▶ Task brief
If a line in the entries below includes "registered", show that line.

########################################

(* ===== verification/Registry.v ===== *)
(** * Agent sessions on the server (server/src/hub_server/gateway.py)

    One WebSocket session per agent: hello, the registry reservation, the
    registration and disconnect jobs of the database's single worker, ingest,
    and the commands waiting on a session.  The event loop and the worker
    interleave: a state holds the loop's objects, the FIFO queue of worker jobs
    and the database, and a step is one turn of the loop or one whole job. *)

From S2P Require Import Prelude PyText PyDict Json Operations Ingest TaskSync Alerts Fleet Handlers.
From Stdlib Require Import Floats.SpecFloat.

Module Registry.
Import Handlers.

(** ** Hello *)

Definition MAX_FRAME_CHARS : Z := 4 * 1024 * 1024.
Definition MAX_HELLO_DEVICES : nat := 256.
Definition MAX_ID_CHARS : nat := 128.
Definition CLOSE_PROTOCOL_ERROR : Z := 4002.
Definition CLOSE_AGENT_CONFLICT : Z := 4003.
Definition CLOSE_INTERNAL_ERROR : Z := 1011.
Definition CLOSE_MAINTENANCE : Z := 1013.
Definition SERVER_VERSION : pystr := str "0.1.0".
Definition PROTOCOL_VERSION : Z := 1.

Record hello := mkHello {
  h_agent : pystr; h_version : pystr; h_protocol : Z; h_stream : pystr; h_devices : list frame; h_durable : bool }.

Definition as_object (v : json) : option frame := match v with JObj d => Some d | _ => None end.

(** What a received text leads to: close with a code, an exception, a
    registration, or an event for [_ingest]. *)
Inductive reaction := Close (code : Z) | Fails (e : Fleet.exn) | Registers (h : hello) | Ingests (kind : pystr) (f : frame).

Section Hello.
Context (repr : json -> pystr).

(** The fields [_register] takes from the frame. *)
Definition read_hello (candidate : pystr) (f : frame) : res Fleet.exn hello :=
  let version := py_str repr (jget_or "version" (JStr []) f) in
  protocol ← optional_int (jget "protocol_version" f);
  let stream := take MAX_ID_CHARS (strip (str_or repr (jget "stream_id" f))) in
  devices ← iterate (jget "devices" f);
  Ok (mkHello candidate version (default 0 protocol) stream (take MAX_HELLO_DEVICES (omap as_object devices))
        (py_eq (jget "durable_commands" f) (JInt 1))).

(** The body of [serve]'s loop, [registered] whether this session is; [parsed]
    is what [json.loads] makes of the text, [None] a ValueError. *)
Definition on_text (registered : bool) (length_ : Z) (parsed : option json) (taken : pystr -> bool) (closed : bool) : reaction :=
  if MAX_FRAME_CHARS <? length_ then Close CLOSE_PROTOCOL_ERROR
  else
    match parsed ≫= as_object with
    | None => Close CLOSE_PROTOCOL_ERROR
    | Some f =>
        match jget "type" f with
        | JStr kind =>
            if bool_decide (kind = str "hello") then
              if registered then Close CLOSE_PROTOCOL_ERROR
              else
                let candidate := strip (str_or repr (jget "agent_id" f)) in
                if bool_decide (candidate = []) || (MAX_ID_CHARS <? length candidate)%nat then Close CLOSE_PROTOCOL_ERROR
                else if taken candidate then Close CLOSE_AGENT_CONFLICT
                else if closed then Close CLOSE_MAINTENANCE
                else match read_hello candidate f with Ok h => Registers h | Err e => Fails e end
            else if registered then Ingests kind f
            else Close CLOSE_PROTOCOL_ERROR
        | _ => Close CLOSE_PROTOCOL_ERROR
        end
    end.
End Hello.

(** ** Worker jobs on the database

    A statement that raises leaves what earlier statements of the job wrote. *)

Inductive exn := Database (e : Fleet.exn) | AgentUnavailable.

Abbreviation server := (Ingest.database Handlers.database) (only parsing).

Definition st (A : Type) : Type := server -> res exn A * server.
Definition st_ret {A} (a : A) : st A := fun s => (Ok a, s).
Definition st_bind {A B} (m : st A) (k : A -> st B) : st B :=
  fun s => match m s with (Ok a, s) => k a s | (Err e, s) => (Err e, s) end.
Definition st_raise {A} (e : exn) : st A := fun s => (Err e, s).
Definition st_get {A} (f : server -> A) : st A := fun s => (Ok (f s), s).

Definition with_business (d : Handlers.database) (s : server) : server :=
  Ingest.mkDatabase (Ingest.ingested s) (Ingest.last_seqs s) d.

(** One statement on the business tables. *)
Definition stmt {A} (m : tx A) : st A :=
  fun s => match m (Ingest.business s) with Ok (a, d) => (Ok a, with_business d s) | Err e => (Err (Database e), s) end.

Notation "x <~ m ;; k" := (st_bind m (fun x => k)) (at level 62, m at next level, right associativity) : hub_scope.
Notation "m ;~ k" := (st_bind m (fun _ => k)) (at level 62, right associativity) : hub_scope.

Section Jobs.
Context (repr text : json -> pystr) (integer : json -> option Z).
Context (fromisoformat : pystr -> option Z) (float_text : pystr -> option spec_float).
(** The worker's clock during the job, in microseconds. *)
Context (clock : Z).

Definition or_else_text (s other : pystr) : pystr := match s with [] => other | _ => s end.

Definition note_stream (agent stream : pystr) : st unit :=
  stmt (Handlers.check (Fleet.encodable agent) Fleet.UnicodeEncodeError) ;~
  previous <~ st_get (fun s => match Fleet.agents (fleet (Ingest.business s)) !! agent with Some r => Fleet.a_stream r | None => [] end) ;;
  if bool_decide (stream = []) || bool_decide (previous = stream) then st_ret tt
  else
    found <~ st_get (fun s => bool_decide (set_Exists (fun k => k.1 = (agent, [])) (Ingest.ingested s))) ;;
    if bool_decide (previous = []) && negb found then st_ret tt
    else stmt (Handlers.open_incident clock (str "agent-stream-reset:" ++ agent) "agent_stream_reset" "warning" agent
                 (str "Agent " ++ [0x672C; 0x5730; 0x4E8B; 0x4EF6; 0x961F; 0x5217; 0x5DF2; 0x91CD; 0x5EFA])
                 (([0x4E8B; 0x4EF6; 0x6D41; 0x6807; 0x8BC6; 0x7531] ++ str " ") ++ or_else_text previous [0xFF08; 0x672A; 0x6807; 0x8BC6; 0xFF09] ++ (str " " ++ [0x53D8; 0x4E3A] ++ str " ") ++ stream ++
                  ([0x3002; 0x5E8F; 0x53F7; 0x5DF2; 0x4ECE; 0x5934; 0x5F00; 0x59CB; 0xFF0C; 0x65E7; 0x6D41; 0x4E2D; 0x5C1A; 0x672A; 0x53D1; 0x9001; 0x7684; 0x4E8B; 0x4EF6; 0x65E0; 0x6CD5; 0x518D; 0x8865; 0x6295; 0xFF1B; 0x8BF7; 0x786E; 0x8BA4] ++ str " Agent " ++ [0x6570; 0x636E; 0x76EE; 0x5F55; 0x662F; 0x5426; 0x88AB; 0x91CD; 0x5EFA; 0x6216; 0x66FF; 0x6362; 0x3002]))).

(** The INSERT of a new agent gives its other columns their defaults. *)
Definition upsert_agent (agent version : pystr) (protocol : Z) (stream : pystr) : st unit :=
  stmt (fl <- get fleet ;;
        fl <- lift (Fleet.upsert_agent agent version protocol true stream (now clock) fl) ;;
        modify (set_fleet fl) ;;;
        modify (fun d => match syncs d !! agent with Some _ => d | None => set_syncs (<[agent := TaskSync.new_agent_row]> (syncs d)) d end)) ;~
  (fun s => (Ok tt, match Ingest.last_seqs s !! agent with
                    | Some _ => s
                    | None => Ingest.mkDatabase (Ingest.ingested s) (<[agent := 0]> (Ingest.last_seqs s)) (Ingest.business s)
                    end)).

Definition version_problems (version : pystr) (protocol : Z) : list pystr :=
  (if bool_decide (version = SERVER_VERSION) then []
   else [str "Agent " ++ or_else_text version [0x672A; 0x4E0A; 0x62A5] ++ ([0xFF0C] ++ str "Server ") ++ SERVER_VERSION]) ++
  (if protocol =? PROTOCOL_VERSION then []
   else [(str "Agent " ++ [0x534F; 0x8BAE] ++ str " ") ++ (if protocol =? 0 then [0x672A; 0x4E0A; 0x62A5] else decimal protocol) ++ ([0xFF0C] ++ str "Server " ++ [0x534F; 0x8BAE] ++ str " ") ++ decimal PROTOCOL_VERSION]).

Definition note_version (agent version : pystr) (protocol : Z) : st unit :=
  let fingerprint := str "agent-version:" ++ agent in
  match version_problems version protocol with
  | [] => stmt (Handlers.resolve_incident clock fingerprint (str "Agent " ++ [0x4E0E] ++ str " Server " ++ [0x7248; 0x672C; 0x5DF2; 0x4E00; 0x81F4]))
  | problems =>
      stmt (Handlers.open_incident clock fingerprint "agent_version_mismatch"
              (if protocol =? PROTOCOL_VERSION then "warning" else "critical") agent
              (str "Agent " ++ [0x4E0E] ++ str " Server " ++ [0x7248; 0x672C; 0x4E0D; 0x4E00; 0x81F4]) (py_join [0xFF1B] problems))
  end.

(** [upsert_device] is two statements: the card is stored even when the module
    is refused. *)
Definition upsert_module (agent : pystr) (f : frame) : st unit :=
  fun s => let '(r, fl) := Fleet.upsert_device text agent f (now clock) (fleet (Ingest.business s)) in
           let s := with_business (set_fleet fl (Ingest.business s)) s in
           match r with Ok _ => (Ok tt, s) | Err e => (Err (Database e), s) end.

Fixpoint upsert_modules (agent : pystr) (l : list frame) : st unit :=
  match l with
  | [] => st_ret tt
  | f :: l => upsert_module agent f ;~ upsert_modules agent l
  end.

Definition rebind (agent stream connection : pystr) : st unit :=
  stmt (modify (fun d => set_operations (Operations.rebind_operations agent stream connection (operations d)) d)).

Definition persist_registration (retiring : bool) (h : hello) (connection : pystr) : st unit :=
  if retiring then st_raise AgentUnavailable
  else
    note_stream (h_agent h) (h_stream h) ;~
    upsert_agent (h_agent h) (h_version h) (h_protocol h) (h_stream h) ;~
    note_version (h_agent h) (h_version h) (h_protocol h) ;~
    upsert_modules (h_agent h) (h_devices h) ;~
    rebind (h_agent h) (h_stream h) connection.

########################################

▶ Answer area
(** The body of [serve]'s loop, [registered] whether this session is; [parsed]
Definition on_text (registered : bool) (length_ : Z) (parsed : option json) (taken : pystr -> bool) (closed : bool) : reaction :=
              if registered then Close CLOSE_PROTOCOL_ERROR
            else if registered then Ingests kind f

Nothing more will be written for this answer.